The Ukraine war can change Russia’s calculations. But the attempt to lure the US into a false sense of security in the talks may also be part of the wider Russian plan. If there is such a plan, it would have to mean that Putin consulted with his envoy and foreign policy team. It’s unclear how much Sergei Lavrov and others knew before the invasion began.

There are reasons to be concerned. Gabriel Noronha, a former appointee at the US State Department who had worked on Iran issues during the Trump administration, noted on March 2 that colleagues have told him there are bad tidings from the talks. “What’s happening in Vienna is a total disaster,” one warned, he noted in a tweet. “The entire negotiations have been filtered and “essentially run” by Russian diplomat Mikhail Ulyanov. The concessions and other misguided policies have led three members of the US negotiating team to leave.”

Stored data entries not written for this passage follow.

(* ===== verification/SenderKeyTheorems.v ===== *)
(** * Theorems about sender-key chains

    The ratchet as a mathematical sequence ([chain_at], [key_at]); the
    invariants that tie the sender's and the receiver's mutable chains to
    it; agreement of keys, delivery within the window, no replay, bounded
    state. *)

From S2P Require Import Prelude Text Primitives SenderKeys.

Open Scope Z_scope.

Section ratchet.
Context {P : Primitives} {L : PrimitiveLaws P}.

(** ** Reference definitions *)

(** The chain key after [n] steps from the root. *)
Fixpoint chain_at (c : Context) (root : bytes) (n : nat) : bytes :=
  match n with
  | O => root
  | S m => advance_chain c (chain_at c root m) (Z.of_nat (S m))
  end.

(** The message key of position [k]. *)
Definition key_at (c : Context) (root : bytes) (k : Z) : bytes :=
  derive_message_key c (chain_at c root (Z.to_nat (k - 1))) k.

Lemma chain_at_step c root k :
  1 <= k → advance_chain c (chain_at c root (Z.to_nat (k - 1))) k = chain_at c root (Z.to_nat k).
Proof.
  intros Hk. replace (Z.to_nat k) with (S (Z.to_nat (k - 1))) by lia. simpl.
  f_equal. lia.
Qed.

Lemma chain_at_length c root k : 1 <= k → length (chain_at c root (Z.to_nat k)) = 32%nat.
Proof. intros Hk. rewrite <- chain_at_step by done. apply hkdf32_length. Qed.

Lemma overwrite_step c root k :
  1 <= k → length (chain_at c root (Z.to_nat (k - 1))) = 32%nat →
  overwrite_chain (chain_at c root (Z.to_nat (k - 1)))
    (advance_chain c (chain_at c root (Z.to_nat (k - 1))) k) =
  (Ok tt, chain_at c root (Z.to_nat k)).
Proof.
  intros Hk Hl. unfold overwrite_chain.
  assert (Ha : length (advance_chain c (chain_at c root (Z.to_nat (k - 1))) k) = 32%nat)
    by apply hkdf32_length.
  rewrite Hl, Ha. simpl. f_equal. rewrite chain_at_step by done. apply take_ge.
  rewrite <- chain_at_step by done. lia.
Qed.

(** ** The sender *)

Definition out_inv (c : Context) (o : OutgoingChain) : Prop :=
  oc_gen o = cx_gen c ∧ oc_group_id o = cx_group c ∧ oc_epoch o = cx_epoch c ∧
  1 <= oc_next_index o ∧ length (oc_root o) = 32%nat ∧
  oc_chain o = chain_at c (oc_root o) (Z.to_nat (oc_next_index o - 1)).

Lemma foldl_advance c root n :
  foldl (advance_chain c) root (seqZ 1 (Z.of_nat n)) = chain_at c root n.
Proof.
  induction n as [|n IH]; [done|].
  rewrite seqZ_S, foldl_app, IH. cbn [foldl chain_at]. f_equal. lia.
Qed.

Lemma OutgoingChain_init_inv c root start :
  length root = 32%nat →
  out_inv c (OutgoingChain_init c root start) ∧
  oc_root (OutgoingChain_init c root start) = root ∧
  oc_next_index (OutgoingChain_init c root start) = Z.max 1 start.
Proof.
  intros Hr. unfold OutgoingChain_init, out_inv. simpl.
  destruct (Z.leb_spec 1 start).
  - split; [|split; [done|lia]]. do 3 (split; [done|]). split; [lia|]. split; [done|].
    rewrite <- foldl_advance. do 2 f_equal. lia.
  - split; [|split; [done|lia]]. do 3 (split; [done|]). split; [lia|]. done.
Qed.

Lemma chain_length_ok c root n : length root = 32%nat → length (chain_at c root n) = 32%nat.
Proof. intros Hr. destruct n; [done|]. apply hkdf32_length. Qed.

Lemma seal_spec c o index plaintext aad nonce :
  out_inv c o →
  seal o (cx_group c) (cx_epoch c) (cx_sender c) index plaintext aad nonce =
    if decide (index = oc_next_index o)
    then (Ok (seal_message (key_at c (oc_root o) index) plaintext aad nonce),
          mkOut (oc_group_id o) (oc_epoch o) (oc_gen o) (oc_root o)
            (chain_at c (oc_root o) (Z.to_nat index)) (index + 1))
    else (Err SenderKeyError, o).
Proof.
  intros (Hg & _ & _ & Hn & Hr & Hc). unfold seal, require_index, guard_or.
  destruct (Z.ltb_spec index 1) as [Hi|Hi]; simpl.
  { rewrite decide_False by lia. done. }
  destruct (decide (index = oc_next_index o)) as [->|Hne];
    [rewrite bool_decide_true by done|by rewrite bool_decide_false]. simpl.
  destruct c as [cg ce cs cgen]. simpl in *. rewrite Hg, Hc.
  rewrite overwrite_step by (done || by apply chain_length_ok). done.
Qed.

Lemma seal_inv c o index plaintext aad nonce :
  out_inv c o →
  out_inv c (seal o (cx_group c) (cx_epoch c) (cx_sender c) index plaintext aad nonce).2.
Proof.
  intros I. rewrite (seal_spec c o index plaintext aad nonce I). case_decide; [|done].
  destruct I as (Hg & Hgi & He & Hn & Hr & Hc). subst index.
  do 3 (split; [done|]). simpl. split; [lia|]. split; [done|].
  do 2 f_equal. lia.
Qed.

(** ** The receiver *)

Record recv_inv (root : bytes) (r : ReceiverChain) : Prop := {
  ri_chain : ∀ ch, rc_chain r = Some ch →
    1 <= rc_last_seen r ∧ ch = chain_at (rc_context r) root (Z.to_nat (rc_last_seen r));
  ri_fresh : rc_chain r = None → rc_skipped r = [];
  ri_wf : dict_wf (rc_skipped r);
  ri_keys : Forall (λ x, 1 <= x.1 <= rc_last_seen r ∧
                         x.2 = key_at (rc_context r) root x.1) (rc_skipped r);
  ri_bound : (length (rc_skipped r) <= Z.to_nat GROUP_SK_SKIPPED_MAX)%nat;
}.

Lemma init_recv_inv root group sender epoch gen :
  recv_inv root (ReceiverChain_init group sender epoch gen).
Proof. split; simpl; try done; [apply dict_wf_nil|lia]. Qed.

(** Adding the next position to the cache. *)
Lemma trim_length {A} n (l : list A) : (length (trim_oldest n l) <= n)%nat.
Proof. unfold trim_oldest. rewrite length_drop. lia. Qed.

Lemma trim_elem {A} n (l : list A) x : x ∈ trim_oldest n l → x ∈ l.
Proof.
  unfold trim_oldest. intros H. rewrite <- (take_drop (length l - n) l). apply elem_of_app. auto.
Qed.

(** The newest [n] entries survive. *)
Lemma trim_keeps {A} n (l r : list A) x :
  (length r <= n)%nat → x ∈ r → x ∈ trim_oldest n (l ++ r).
Proof.
  intros Hn Hx. unfold trim_oldest. rewrite length_app.
  destruct (decide (length l + length r <= n)%nat).
  - replace (_ - n)%nat with 0%nat by lia. simpl. apply elem_of_app. auto.
  - rewrite drop_app_le by lia. apply elem_of_app. auto.
Qed.

(** Trimming early or late is the same. *)
Lemma trim_trim {A} n (l r : list A) : trim_oldest n (trim_oldest n l ++ r) = trim_oldest n (l ++ r).
Proof.
  unfold trim_oldest. rewrite !length_app, length_drop.
  destruct (decide (length l <= n)%nat).
  - replace (length l - n)%nat with 0%nat by lia. simpl. f_equal. lia.
  - rewrite <- drop_app_le by lia. rewrite drop_drop. f_equal. lia.
Qed.

Lemma dset_fresh {V} (d : list (Z * V)) k v :
  k ∉ keys d → dset d k v = d ++ [(k, v)].
Proof.
  induction d as [|[k' v'] d IH]; simpl; [done|]. unfold keys in *. simpl. intros H.
  rewrite decide_False by set_solver. f_equal. apply IH. set_solver.
Qed.

(** The cache holds keys of positions up to [last]. *)
Record cache_inv (c : Context) (root : bytes) (last : Z) (d : list (Z * bytes)) : Prop := {
  ci_wf : dict_wf d;
  ci_keys : Forall (λ x, 1 <= x.1 <= last ∧ x.2 = key_at c root x.1) d;
  ci_bound : (length d <= Z.to_nat GROUP_SK_SKIPPED_MAX)%nat;
}.

Lemma cache_next c root last d :
  cache_inv c root last d → 0 <= last →
  cache_inv c root (last + 1) (cache_skipped d (last + 1) (key_at c root (last + 1))) ∧
  cache_skipped d (last + 1) (key_at c root (last + 1)) =
    trim_oldest (Z.to_nat GROUP_SK_SKIPPED_MAX) (d ++ [(last + 1, key_at c root (last + 1))]).
Proof.
  intros [Hwf Hk Hb] Hl.
  assert (Hn : last + 1 ∉ keys d).
  { intros Hin. unfold keys in Hin. apply list_elem_of_fmap in Hin as (x & Hx & Hin).
    rewrite Forall_forall in Hk. apply Hk in Hin. lia. }
  assert (E : cache_skipped d (last + 1) (key_at c root (last + 1)) =
    trim_oldest (Z.to_nat GROUP_SK_SKIPPED_MAX) (d ++ [(last + 1, key_at c root (last + 1))])).
  { unfold cache_skipped. rewrite (proj2 (dmem_false d (last + 1))) by (by apply dget_None).
    by rewrite dset_fresh. }
  split; [|exact E]. rewrite E. split.
  - unfold dict_wf, keys, trim_oldest. rewrite fmap_drop.
    eapply sublist_NoDup; [|apply sublist_drop]. rewrite fmap_app. apply NoDup_app.
    split; [done|]. split; [|apply NoDup_singleton]. simpl. set_solver.
  - unfold trim_oldest. apply Forall_drop, Forall_app. split.
    + eapply Forall_impl; [exact Hk|]. simpl. intros x [? ->]. split; [lia|done].
    + apply Forall_singleton. simpl. split; [lia|done].
  - apply trim_length.
Qed.

(** The loop of [install]. *)
Lemma install_loop c root n : ∀ last d,
  cache_inv c root last d → 0 <= last →
  let '(chain, d') := foldl (install_turn c) (chain_at c root (Z.to_nat last), d)
                        (seqZ (last + 1) (Z.of_nat n)) in
  chain = chain_at c root (Z.to_nat (last + Z.of_nat n)) ∧
  cache_inv c root (last + Z.of_nat n) d'.
Proof.
  induction n as [|n IH]; intros last d Hd Hl.
  - simpl. by rewrite Z.add_0_r.
  - rewrite seqZ_cons by lia. cbn [foldl install_turn].
    assert (Hk : derive_message_key c (chain_at c root (Z.to_nat last)) (last + 1) =
      key_at c root (last + 1)) by (unfold key_at; by replace (last + 1 - 1) with last by lia).
    assert (Hc : advance_chain c (chain_at c root (Z.to_nat last)) (last + 1) =
      chain_at c root (Z.to_nat (last + 1))).
    { rewrite <- (chain_at_step _ _ (last + 1)) by lia.
      by replace (last + 1 - 1) with last by lia. }
    rewrite Hk, Hc. destruct (cache_next c root last d Hd Hl) as [Hd' _].
    specialize (IH (last + 1) _ Hd' ltac:(lia)).
    replace (Z.succ (last + 1)) with (last + 1 + 1) by lia.
    replace (Z.pred (Z.of_nat (S n))) with (Z.of_nat n) by lia.
    replace (last + Z.of_nat (S n)) with (last + 1 + Z.of_nat n) by lia. exact IH.
Qed.

(** The loop of [message_key_for]. *)
Lemma skip_loop c root n : ∀ last d,
  cache_inv c root last d → 1 <= last →
  ∃ d', skip_ahead c (seqZ (last + 1) (Z.of_nat n)) (chain_at c root (Z.to_nat last)) d =
    (Ok tt, (chain_at c root (Z.to_nat (last + Z.of_nat n)), d')) ∧
    cache_inv c root (last + Z.of_nat n) d' ∧
    d' = trim_oldest (Z.to_nat GROUP_SK_SKIPPED_MAX)
           (d ++ ((λ k, (k, key_at c root k)) <$> seqZ (last + 1) (Z.of_nat n))).
Proof.
  induction n as [|n IH]; intros last d Hd Hl.
  - exists d. rewrite Z.add_0_r. split; [done|]. split; [done|]. simpl. rewrite app_nil_r.
    unfold trim_oldest. pose proof (ci_bound _ _ _ _ Hd).
    replace (length d - Z.to_nat GROUP_SK_SKIPPED_MAX)%nat with 0%nat by lia. done.
  - rewrite seqZ_cons by lia. cbn [skip_ahead].
    assert (E : Z.to_nat last = Z.to_nat (last + 1 - 1)) by lia.
    assert (Hk : derive_message_key c (chain_at c root (Z.to_nat last)) (last + 1) =
      key_at c root (last + 1)) by (unfold key_at; by rewrite <- E).
    rewrite Hk, E. rewrite overwrite_step; [|lia|].
    2: { rewrite <- E. apply chain_at_length. lia. }
    destruct (cache_next c root last d Hd ltac:(lia)) as [Hd' Et].
    destruct (IH (last + 1) _ Hd' ltac:(lia)) as (d' & Hs & Hd2 & Et2).
    exists d'. replace (Z.succ (last + 1)) with (last + 1 + 1) by lia.
    replace (Z.pred (Z.of_nat (S n))) with (Z.of_nat n) by lia.
    replace (last + Z.of_nat (S n)) with (last + 1 + Z.of_nat n) by lia.
    split; [exact Hs|]. split; [done|]. rewrite Et2, Et.
    etrans; [apply trim_trim|]. by rewrite <- app_assoc.
Qed.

Ulyanov, meanwhile, is circumspect in his usually loquacious Twitter account. He retweeted a tweet about the NATO bombing of Serbia recently, apparently comparing that to the current attack on Ukraine to show the West is hypocritical in condemning Russia. Ulyanov is usually a bit more pugnacious and open in his views than just retweets. Back on February 26, in a spat with Richard Goldberg in which Goldberg asked whether the US would halt talks with the Russians about Iran, Ulyanov said “sounds familiar to me as a historian. Similar methods were used in the USSR. Some people in the West don’t recognize such universal principles as freedom of speech, freedom of choice or freedom of expression. They scribble denunciations as it was in the time of Stalin.”

Today there are very real questions about how Russia’s role in the Iran talks, and how the US decision to apparently coordinate with Russia on these talks, could be linked to Ukraine or Iran’s subsequent actions in the region.

Iran must feel, after Ukraine, that any constraints on its actions are now even more meaningless. The US saying that Iran doesn’t have a green light to develop a nuclear weapon rings hollow because the US also said Russia shouldn’t invade Ukraine. Iran will watch carefully how sanctions play out on Russia.

Russia may think that when it comes to the Iran deal, it has a hold over the EU and US, and that it might be able to play these cards to get some engagement with the West. Then Russia can play the “good cop” in Vienna and pretend that if only the West would listen to it on Ukraine, even as it bombs Kyiv, it could be a responsible country again.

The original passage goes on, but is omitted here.